:: RECORDS PROVIDED

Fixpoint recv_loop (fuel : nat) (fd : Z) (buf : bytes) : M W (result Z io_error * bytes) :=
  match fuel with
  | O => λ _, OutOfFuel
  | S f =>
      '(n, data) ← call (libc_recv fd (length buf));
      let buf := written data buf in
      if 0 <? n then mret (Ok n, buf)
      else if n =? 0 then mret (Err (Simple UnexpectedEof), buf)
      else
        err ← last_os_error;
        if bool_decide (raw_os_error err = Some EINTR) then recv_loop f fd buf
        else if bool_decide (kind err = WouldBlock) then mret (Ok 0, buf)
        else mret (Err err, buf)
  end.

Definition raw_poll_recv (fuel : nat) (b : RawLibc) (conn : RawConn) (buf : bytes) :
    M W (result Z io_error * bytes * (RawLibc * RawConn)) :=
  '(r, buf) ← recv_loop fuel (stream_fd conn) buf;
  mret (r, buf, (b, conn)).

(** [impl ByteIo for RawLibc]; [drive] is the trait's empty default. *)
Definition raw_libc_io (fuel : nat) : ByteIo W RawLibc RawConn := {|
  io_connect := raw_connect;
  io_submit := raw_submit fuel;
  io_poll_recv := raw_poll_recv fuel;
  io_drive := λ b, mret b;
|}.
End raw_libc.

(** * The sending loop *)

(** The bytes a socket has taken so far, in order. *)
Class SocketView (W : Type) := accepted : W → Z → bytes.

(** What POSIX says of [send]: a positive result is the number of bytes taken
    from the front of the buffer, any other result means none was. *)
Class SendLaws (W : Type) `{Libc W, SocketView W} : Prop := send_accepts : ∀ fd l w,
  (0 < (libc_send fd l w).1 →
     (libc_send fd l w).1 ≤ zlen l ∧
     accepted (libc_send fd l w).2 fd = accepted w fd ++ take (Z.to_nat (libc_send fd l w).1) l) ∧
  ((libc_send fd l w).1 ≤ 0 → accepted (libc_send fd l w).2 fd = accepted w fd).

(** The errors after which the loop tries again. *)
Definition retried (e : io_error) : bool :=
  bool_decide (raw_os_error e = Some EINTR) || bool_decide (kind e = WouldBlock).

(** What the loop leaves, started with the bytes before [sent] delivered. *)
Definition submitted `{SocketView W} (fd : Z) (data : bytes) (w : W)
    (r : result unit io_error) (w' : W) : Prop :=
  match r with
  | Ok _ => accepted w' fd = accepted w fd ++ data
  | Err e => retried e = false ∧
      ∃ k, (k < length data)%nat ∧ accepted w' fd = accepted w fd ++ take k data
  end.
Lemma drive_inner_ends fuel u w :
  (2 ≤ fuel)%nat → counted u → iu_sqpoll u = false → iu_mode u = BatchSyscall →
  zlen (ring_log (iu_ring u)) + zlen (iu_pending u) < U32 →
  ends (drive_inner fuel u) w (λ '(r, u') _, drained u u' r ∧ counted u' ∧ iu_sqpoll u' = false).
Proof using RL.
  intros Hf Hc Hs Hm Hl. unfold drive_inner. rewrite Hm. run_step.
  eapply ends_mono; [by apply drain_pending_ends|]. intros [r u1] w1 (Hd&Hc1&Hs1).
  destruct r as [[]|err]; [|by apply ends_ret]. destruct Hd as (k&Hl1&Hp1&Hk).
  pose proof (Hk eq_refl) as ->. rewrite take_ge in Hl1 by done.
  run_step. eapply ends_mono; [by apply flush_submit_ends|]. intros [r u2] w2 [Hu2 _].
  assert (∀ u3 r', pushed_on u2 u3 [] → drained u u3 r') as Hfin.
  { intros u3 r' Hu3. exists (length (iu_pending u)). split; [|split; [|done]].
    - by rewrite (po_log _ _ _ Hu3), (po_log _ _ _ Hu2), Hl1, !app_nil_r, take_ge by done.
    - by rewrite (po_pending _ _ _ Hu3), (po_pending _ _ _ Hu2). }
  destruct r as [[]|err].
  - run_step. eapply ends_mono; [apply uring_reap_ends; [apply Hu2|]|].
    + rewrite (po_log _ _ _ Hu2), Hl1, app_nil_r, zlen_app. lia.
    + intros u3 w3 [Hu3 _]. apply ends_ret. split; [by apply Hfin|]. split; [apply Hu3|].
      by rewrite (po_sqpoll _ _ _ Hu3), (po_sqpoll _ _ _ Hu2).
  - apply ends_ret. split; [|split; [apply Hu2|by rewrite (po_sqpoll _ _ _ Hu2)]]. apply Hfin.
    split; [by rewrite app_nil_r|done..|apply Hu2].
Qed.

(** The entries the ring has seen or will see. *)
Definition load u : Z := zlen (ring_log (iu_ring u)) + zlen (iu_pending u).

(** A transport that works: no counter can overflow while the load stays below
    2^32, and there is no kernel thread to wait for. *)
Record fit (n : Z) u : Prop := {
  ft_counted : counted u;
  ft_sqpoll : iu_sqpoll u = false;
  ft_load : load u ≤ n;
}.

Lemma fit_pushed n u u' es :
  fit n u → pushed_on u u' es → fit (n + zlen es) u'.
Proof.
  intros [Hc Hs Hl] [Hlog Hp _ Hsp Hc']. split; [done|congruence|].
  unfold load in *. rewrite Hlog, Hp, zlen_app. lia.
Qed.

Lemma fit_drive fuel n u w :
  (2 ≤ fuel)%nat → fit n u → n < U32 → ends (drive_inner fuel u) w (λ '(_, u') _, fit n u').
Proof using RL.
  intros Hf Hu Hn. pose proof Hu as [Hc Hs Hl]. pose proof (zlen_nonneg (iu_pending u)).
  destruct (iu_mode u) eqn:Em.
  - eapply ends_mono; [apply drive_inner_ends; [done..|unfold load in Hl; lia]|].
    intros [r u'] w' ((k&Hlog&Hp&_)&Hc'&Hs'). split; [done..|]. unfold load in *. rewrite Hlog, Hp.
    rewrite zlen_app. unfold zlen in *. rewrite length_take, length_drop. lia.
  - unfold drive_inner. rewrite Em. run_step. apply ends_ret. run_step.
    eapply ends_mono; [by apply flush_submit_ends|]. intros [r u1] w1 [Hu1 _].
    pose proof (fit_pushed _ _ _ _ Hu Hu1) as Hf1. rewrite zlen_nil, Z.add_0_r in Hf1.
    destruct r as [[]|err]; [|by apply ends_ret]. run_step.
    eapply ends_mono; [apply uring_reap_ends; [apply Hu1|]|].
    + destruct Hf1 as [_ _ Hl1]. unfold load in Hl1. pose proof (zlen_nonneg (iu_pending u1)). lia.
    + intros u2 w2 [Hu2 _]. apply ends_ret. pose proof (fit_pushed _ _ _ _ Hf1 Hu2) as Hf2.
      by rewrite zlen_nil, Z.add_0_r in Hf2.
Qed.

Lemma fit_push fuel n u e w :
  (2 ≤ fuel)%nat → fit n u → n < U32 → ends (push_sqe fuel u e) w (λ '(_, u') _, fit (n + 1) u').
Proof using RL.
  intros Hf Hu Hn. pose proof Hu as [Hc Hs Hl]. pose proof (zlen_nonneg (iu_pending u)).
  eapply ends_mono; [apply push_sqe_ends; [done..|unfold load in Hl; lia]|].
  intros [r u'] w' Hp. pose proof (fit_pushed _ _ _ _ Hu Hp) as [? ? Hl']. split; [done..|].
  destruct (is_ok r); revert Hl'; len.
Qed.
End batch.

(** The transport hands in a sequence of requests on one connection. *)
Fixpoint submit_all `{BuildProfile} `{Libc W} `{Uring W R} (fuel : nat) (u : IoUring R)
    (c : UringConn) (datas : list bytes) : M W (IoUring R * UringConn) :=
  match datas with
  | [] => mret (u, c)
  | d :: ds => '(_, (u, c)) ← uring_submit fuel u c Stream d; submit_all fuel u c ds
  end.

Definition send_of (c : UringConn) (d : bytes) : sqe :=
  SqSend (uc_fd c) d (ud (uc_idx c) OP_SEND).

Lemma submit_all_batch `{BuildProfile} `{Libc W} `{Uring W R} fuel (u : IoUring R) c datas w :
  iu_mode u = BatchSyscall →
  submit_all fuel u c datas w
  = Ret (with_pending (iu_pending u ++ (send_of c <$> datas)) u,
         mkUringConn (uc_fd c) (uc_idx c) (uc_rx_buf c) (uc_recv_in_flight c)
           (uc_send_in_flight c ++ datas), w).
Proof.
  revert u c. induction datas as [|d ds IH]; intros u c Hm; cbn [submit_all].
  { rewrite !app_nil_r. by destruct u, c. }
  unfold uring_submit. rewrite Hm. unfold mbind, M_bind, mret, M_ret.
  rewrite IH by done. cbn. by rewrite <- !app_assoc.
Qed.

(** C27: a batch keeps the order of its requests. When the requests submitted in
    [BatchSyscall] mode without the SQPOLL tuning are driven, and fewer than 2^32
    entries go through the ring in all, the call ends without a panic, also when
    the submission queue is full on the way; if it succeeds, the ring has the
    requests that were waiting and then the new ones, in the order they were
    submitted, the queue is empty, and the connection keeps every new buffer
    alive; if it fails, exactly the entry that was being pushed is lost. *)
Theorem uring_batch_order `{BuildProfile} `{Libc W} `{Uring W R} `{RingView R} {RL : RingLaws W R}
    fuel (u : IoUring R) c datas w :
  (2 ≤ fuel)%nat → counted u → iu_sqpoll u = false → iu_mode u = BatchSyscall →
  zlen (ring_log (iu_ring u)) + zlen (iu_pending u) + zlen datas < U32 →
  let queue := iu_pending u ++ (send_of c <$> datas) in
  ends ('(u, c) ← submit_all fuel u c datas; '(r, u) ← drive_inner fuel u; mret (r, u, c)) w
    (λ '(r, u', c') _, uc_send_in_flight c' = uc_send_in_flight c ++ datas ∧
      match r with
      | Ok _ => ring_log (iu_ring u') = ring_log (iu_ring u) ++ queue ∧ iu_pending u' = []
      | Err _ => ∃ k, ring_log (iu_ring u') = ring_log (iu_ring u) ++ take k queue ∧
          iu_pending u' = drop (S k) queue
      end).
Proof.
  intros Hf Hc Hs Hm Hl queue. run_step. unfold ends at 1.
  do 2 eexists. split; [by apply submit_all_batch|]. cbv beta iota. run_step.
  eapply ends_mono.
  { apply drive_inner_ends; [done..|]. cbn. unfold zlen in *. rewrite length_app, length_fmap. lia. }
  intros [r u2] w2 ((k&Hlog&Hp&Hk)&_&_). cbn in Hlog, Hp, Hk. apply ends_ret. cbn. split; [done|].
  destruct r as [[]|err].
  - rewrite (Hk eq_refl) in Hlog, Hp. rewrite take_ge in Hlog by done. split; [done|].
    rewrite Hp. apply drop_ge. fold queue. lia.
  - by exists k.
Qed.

::::

# ABOUT THIS TASK
Your reply should be the number of lines in the entries that contain "retried", nothing more.

# EXERCISE RESPONSE
2